→ What this task involves: Exactly the line that contains "TokenStore.v" and the lines following it to the end of the data are to be reproduced, and nothing more.
--- --- ---
(* ===== verification/_CoqProject ===== *)
-Q . S2P
Prelude.v
GoList.v
GoStrings.v
GoPath.v
GoSort.v
GoUrl.v
ChunkKeys.v
ChunkStore.v
ChunkMemory.v
ChunkDisk.v
ChunkRestart.v
ChunkCache.v
ChunkProps.v
TaskHeap.v
QueueProps.v
StreamConfig.v
Access.v
AccessProps.v
Manager.v
ManagerTasks.v
ManagerSteps.v
ManagerTable.v
ManagerQueue.v
ManagerInv.v
ManagerFrame.v
ManagerRead.v
ManagerContent.v
ManagerServes.v
ManagerSeek.v
ManagerDemo.v
ManagerProps.v
Goroutines.v
GoErrors.v
GoMonads.v
ReadCache.v
ReadCacheInv.v
Remote.v
RemoteInv.v
RemoteProps.v
BaiduClient.v
ClientProps.v
MetaStore.v
MetaStoreInv.v
MetaStoreSpec.v
MetaStoreProps.v
NegativeCache.v
Filesystem.v
FilesystemInv.v
FilesystemDemo.v
FilesystemProps.v
FilesystemWalk.v
FilesystemRead.v
Playback.v
PlaybackProps.v
RemotePaths.v
TokenStore.v
OAuth.v
OAuthProps.v
AppConfig.v
AppProps.v
AppRun.v
AppRunProps.v
DirectDownload.v
DirectDownloadProps.v
StreamBench.v
StreamBenchProps.v
AppLife.v
AppLifeProps.v
EndToEnd.v
PlaybackEnd.v
DirectRedirect.v
DirectRedirectProps.v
--- --- ---
→ Completed task:
TokenStore.v
OAuth.v
OAuthProps.v
AppConfig.v
AppProps.v
AppRun.v
AppRunProps.v
DirectDownload.v
DirectDownloadProps.v
StreamBench.v
StreamBenchProps.v
AppLife.v
AppLifeProps.v
EndToEnd.v
PlaybackEnd.v
DirectRedirect.v
DirectRedirectProps.v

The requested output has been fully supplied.